Goal of the exercise: Beneath this task are records; tally the lines in them that contain "document" and report only the number.

Recorded data
Definition set_rows w x := {| w_rows := x; w_namespaces := w_namespaces w; w_locks := w_locks w;
  w_accounts := w_accounts w; w_markers := w_markers w; w_participants := w_participants w;
  w_balances := w_balances w; w_usernames := w_usernames w; w_emails := w_emails w;
  w_stores := w_stores w; w_metadata := w_metadata w; w_members := w_members w;
  w_programs := w_programs w; w_now := w_now w; w_next := w_next w |}.
Definition set_namespaces w x := {| w_rows := w_rows w; w_namespaces := x; w_locks := w_locks w;
  w_accounts := w_accounts w; w_markers := w_markers w; w_participants := w_participants w;
  w_balances := w_balances w; w_usernames := w_usernames w; w_emails := w_emails w;
  w_stores := w_stores w; w_metadata := w_metadata w; w_members := w_members w;
  w_programs := w_programs w; w_now := w_now w; w_next := w_next w |}.
Definition set_locks w x := {| w_rows := w_rows w; w_namespaces := w_namespaces w; w_locks := x;
  w_accounts := w_accounts w; w_markers := w_markers w; w_participants := w_participants w;
  w_balances := w_balances w; w_usernames := w_usernames w; w_emails := w_emails w;
  w_stores := w_stores w; w_metadata := w_metadata w; w_members := w_members w;
  w_programs := w_programs w; w_now := w_now w; w_next := w_next w |}.
Definition set_accounts w x := {| w_rows := w_rows w; w_namespaces := w_namespaces w;
  w_locks := w_locks w; w_accounts := x; w_markers := w_markers w;
  w_participants := w_participants w; w_balances := w_balances w; w_usernames := w_usernames w;
  w_emails := w_emails w; w_stores := w_stores w; w_metadata := w_metadata w;
  w_members := w_members w; w_programs := w_programs w; w_now := w_now w; w_next := w_next w |}.
Definition set_markers w x := {| w_rows := w_rows w; w_namespaces := w_namespaces w;
  w_locks := w_locks w; w_accounts := w_accounts w; w_markers := x;
  w_participants := w_participants w; w_balances := w_balances w; w_usernames := w_usernames w;
  w_emails := w_emails w; w_stores := w_stores w; w_metadata := w_metadata w;
  w_members := w_members w; w_programs := w_programs w; w_now := w_now w; w_next := w_next w |}.
Definition set_participants w x := {| w_rows := w_rows w; w_namespaces := w_namespaces w;
  w_locks := w_locks w; w_accounts := w_accounts w; w_markers := w_markers w;
  w_participants := x; w_balances := w_balances w; w_usernames := w_usernames w;
  w_emails := w_emails w; w_stores := w_stores w; w_metadata := w_metadata w;
  w_members := w_members w; w_programs := w_programs w; w_now := w_now w; w_next := w_next w |}.
Definition set_balances w x := {| w_rows := w_rows w; w_namespaces := w_namespaces w;
  w_locks := w_locks w; w_accounts := w_accounts w; w_markers := w_markers w;
  w_participants := w_participants w; w_balances := x; w_usernames := w_usernames w;
  w_emails := w_emails w; w_stores := w_stores w; w_metadata := w_metadata w;
  w_members := w_members w; w_programs := w_programs w; w_now := w_now w; w_next := w_next w |}.
Definition set_next w x := {| w_rows := w_rows w; w_namespaces := w_namespaces w;
  w_locks := w_locks w; w_accounts := w_accounts w; w_markers := w_markers w;
  w_participants := w_participants w; w_balances := w_balances w; w_usernames := w_usernames w;
  w_emails := w_emails w; w_stores := w_stores w; w_metadata := w_metadata w;
  w_members := w_members w; w_programs := w_programs w; w_now := w_now w; w_next := x |}.
Definition set_now w x := {| w_rows := w_rows w; w_namespaces := w_namespaces w;
  w_locks := w_locks w; w_accounts := w_accounts w; w_markers := w_markers w;
  w_participants := w_participants w; w_balances := w_balances w; w_usernames := w_usernames w;
  w_emails := w_emails w; w_stores := w_stores w; w_metadata := w_metadata w;
  w_members := w_members w; w_programs := w_programs w; w_now := x; w_next := w_next w |}.

(** ** Helpers of the adapter *)

(** The nonempty text member of a document. *)
Definition doc_text (document : Map) (field : str) : option str :=
  match jget field document ≫= as_str with
  | Some s => if is_empty s then None else Some s
  | None => None
  end.

Definition millis (document : Map) : i64 :=
  default 0 (jget (lit "createdAt") document ≫= value_as_i64).

Definition as_finance_object (v : value) : PortResult Map :=
  match v with
  | Object m => Ok m
  | _ => Err (PFailed (lit "a finance document must be a JSON object"))
  end.

(** Where a shared document lives: its namespace key and path. *)
Definition shared (family : FinanceDoc) (id : str) : option (str * str) :=
  match family with
  | DBillingCurrent => Some (lit "billing", lit "current")
  | DBillingNodes => Some (lit "billing", lit "nodes")
  | DMarket => Some (lit "market", id)
  | _ => None
  end.

Definition LOCKED_TOKENS : str := lit "lockedTokens".

(** The lock a [Json::Creature] path names. *)
Definition lock_of (path : str) : PortResult str :=
  ok_or
    (match strip_prefix LOCKED_TOKENS path ≫= strip_prefix (lit ".") with
     | Some lock =>
         if negb (is_empty lock) && negb (contains_char (chr ".") lock) then Some lock else None
     | None => None
     end)
    (PFailed (lit "a creature finance document is a token lock")).

Definition account_value (account : FinanceAccount) (kind : WalletCounter) : option i64 :=
  match kind with
  | Held => fa_held account
  | Debt => fa_debt account
  | Withdrawable => fa_withdrawable account
  | PayoutHeld => fa_payout_held account
  | Earned => fa_earned account
  | Spent => fa_spent account
  end.

Definition marker_key (marker : FinanceMarker) : str :=
  match marker with
  | MHoldRequest payer key => lit "FinanceHoldRequest::" ++ payer ++ lit "::" ++ key
  | MRun authority run_id => lit "FinanceRun::" ++ authority ++ lit "::" ++ run_id
  | MSettlement authority settlement_id =>
      lit "FinanceSettlement::" ++ authority ++ lit "::" ++ settlement_id
  | MRelease caller release_id => lit "FinanceRelease::" ++ caller ++ lit "::" ++ release_id
  | MPayoutRequest user request_id =>
      lit "FinancePayoutRequest::" ++ user ++ lit "::" ++ request_id
  | MPayoutResolution resolution_id => lit "FinancePayoutResolution::" ++ resolution_id
  | MPoolOpen payer key => lit "FinancePoolOpen::" ++ payer ++ lit "::" ++ key
  | MPoolRefresh payer refresh_id =>
      lit "FinancePoolRefresh::" ++ payer ++ lit "::" ++ refresh_id
  | MPoolClose pool_id => lit "FinancePoolClose::" ++ pool_id
  | MPoolSettlement authority settlement_id =>
      lit "FinancePoolSettlement::" ++ authority ++ lit "::" ++ settlement_id
  | MPoolDebit authority debit_id =>
      lit "FinancePoolDebit::" ++ authority ++ lit "::" ++ debit_id
  | MPaymentAdjustment key => lit "PaymentAdjustment::" ++ key
  | MMintApplied key => lit "MintApplied::" ++ key
  end.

Answer section: 8